* SUPPLIED RECORDS
(* ===== verification/MsgServer.v ===== *)
(** The message service of x/anchoring: src/x/anchoring/keeper/msg_server.go
    and msg_update_params.go.

    Each handler validates its request, decodes the addresses and calls the
    keeper.  [handle] dispatches a message; [deliver] is a message executed in
    a transaction, whose store is kept only when the handler succeeds. *)

From S2P Require Import Prelude Types Rbac Keeper.

Definition empty_request : err := ErrInvalidRequest (ErrPlain "empty request").

(** The guard of the handlers: [if req == nil] and [req.ValidateBasic()]. *)
Definition valid_request {A} (validate : A -> result unit) (req : option A) : M KState A :=
  msg ← lift (of_option req empty_request);
  _ ← lift (invalid_request (validate msg));
  mret msg.

Definition isRecordRole (registryId : Z) (checksum : bytes) : bool :=
  negb (registryId =? 0) && negb (is_empty checksum).

Section msg_server.
Context `{Env}.

Definition decode_address (s : bytes) : M KState bytes :=
  lift (of_option (StringToBytes s) ErrBech32).

Definition isModuleAdmin (addr : bytes) : M KState bool :=
  params ← get_or_not_found k_Params;
  mret (bool_decide (Admin params = addr)).

Definition ensureRoleScopeExists (registryId : Z) (checksum : bytes) : M KState unit :=
  hasRegistry ← gets (fun s => bool_decide (is_Some (Registries s !! registryId)));
  if negb hasRegistry then throw ErrNotFound else
  if isRecordRole registryId checksum then
    _ ← lift (guard_err (negb (key_string_ok checksum)) ErrCollEncoding);
    hasChecksum ← gets (fun s =>
      bool_decide (is_Some (RecordIdByChecksumAndRegistry s !! (checksum, registryId))));
    if negb hasChecksum then throw ErrNotFound else mret tt
  else mret tt.

Definition scopedRole (registryId : Z) (checksum role : bytes) : Role :=
  if isRecordRole registryId checksum then RecordRole registryId checksum role
  else RegistryRole registryId role.

Definition Msg_AddRegistry (ctx : Ctx) (req : option MsgAddRegistry) : M KState Z :=
  msg ← valid_request MsgAddRegistry_ValidateBasic req;
  sender ← decode_address (mar_Sender msg);
  AddRegistry ctx sender (mar_Name msg) (mar_Description msg) (mar_Metadata msg).

(** The dereference of a nil record does not happen after [ValidateBasic]. *)
Definition Msg_AddRecord (ctx : Ctx) (req : option MsgAddRecord) : M KState Z :=
  msg ← valid_request MsgAddRecord_ValidateBasic req;
  sender ← decode_address (marec_Sender msg);
  record ← lift (of_option (marec_Record msg) (ErrPlain "nil pointer dereference"));
  AddRecord ctx sender record.

Definition Msg_UpdateRecordStatus (req : option MsgUpdateRecordStatus) : M KState unit :=
  msg ← valid_request MsgUpdateRecordStatus_ValidateBasic req;
  sender ← decode_address (murs_Editor msg);
  UpdateRecordStatus sender (murs_RegistryId msg) (murs_RecordId msg) (murs_Index msg)
    (murs_Status msg).

Definition Msg_GrantRole (req : option MsgRole) : M KState unit :=
  msg ← valid_request MsgGrantRole_ValidateBasic req;
  granter ← decode_address (mr_Admin msg);
  grantee ← decode_address (mr_Address msg);
  let isRecordScoped := isRecordRole (mr_RegistryId msg) (mr_Checksum msg) in
  _ ← ensureRoleScopeExists (mr_RegistryId msg) (mr_Checksum msg);
  let role := scopedRole (mr_RegistryId msg) (mr_Checksum msg) (mr_Role msg) in
  let adminRole := RegistryRole (mr_RegistryId msg) RoleAdmin in
  _ ← rbac (SetRoleAdmin role adminRole);
  is_module_admin ← (if negb isRecordScoped && bool_decide (mr_Role msg = RoleAdmin)
                     then isModuleAdmin (mr_Admin msg) else mret false);
  if (is_module_admin : bool) then rbac (GrantRoleUnchecked role grantee granter)
  else rbac (GrantRole role grantee granter).

Definition Msg_RevokeRole (req : option MsgRole) : M KState unit :=
  msg ← valid_request MsgRevokeRole_ValidateBasic req;
  revoker ← decode_address (mr_Admin msg);
  revokee ← decode_address (mr_Address msg);
  _ ← ensureRoleScopeExists (mr_RegistryId msg) (mr_Checksum msg);
  let isRecordScoped := isRecordRole (mr_RegistryId msg) (mr_Checksum msg) in
  let role := scopedRole (mr_RegistryId msg) (mr_Checksum msg) (mr_Role msg) in
  hasRole ← rbac (HasRole role revokee);
  if negb hasRole
  then throw (ErrInvalidRequest (ErrPlain "address does not have the specified role")) else
  isSoleAdmin ← (if negb isRecordScoped && bool_decide (mr_Role msg = RoleAdmin)
                 then rbac (IsSoleAdmin (RegistryRole (mr_RegistryId msg) RoleAdmin))
                 else mret false);
  if (isSoleAdmin : bool)
  then throw (ErrInvalidRequest (ErrPlain "cannot revoke the last registry admin"))
  else rbac (RevokeRole role revokee revoker).

(** msg_update_params.go *)
Definition Msg_UpdateParams (req : MsgUpdateParams) : M KState unit :=
  _ ← lift (match StringToBytes (mup_Authority req) with
            | Some _ => Ok tt
            | None => Err (ErrWrap "invalid authority address" ErrBech32)
            end);
  params ← get_or_not_found k_Params;
  if negb (bool_decide (mup_Authority req = Admin params))
  then throw (ErrWrap "invalid sender; expected admin" ErrUnauthorized) else
  updateParams ← get_or_not_found k_Params;
  let updateParams := if is_empty (mup_Admin req) then updateParams
                      else mkParams (mup_Admin req) in
  _ ← lift (Params_Validate updateParams);
  modify (set_Params (Some updateParams)).

(** ** Dispatch *)

Inductive Msg :=
| AddRegistryMsg (req : option MsgAddRegistry)
| AddRecordMsg (req : option MsgAddRecord)
| UpdateRecordStatusMsg (req : option MsgUpdateRecordStatus)
| GrantRoleMsg (req : option MsgRole)
| RevokeRoleMsg (req : option MsgRole)
| UpdateParamsMsg (req : MsgUpdateParams).

(** The answer of a handler: the id it assigned, if it assigns one. *)
Definition handle (ctx : Ctx) (msg : Msg) : M KState (option Z) :=
  match msg with
  | AddRegistryMsg req => id ← Msg_AddRegistry ctx req; mret (Some id)
  | AddRecordMsg req => id ← Msg_AddRecord ctx req; mret (Some id)
  | UpdateRecordStatusMsg req => _ ← Msg_UpdateRecordStatus req; mret None
  | GrantRoleMsg req => _ ← Msg_GrantRole req; mret None
  | RevokeRoleMsg req => _ ← Msg_RevokeRole req; mret None
  | UpdateParamsMsg req => _ ← Msg_UpdateParams req; mret None
  end.

(** A transaction commits the store of a successful handler and discards the
    store of a failed one. *)
Definition deliver (ctx : Ctx) (msg : Msg) (s : KState) : KState :=
  match handle ctx msg s with
  | (Ok _, s') => s'
  | (Err _, _) => s
  end.

Definition deliver_all (txs : list (Ctx * Msg)) (s : KState) : KState :=
  fold_left (fun s tx => deliver tx.1 tx.2 s) txs s.
End msg_server.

* WORK ITEM
Find the lines above that contain the word "AddRecordMsg" and copy each one.

* WRITTEN SOLUTION
| AddRecordMsg (req : option MsgAddRecord)
  | AddRecordMsg req => id ← Msg_AddRecord ctx req; mret (Some id)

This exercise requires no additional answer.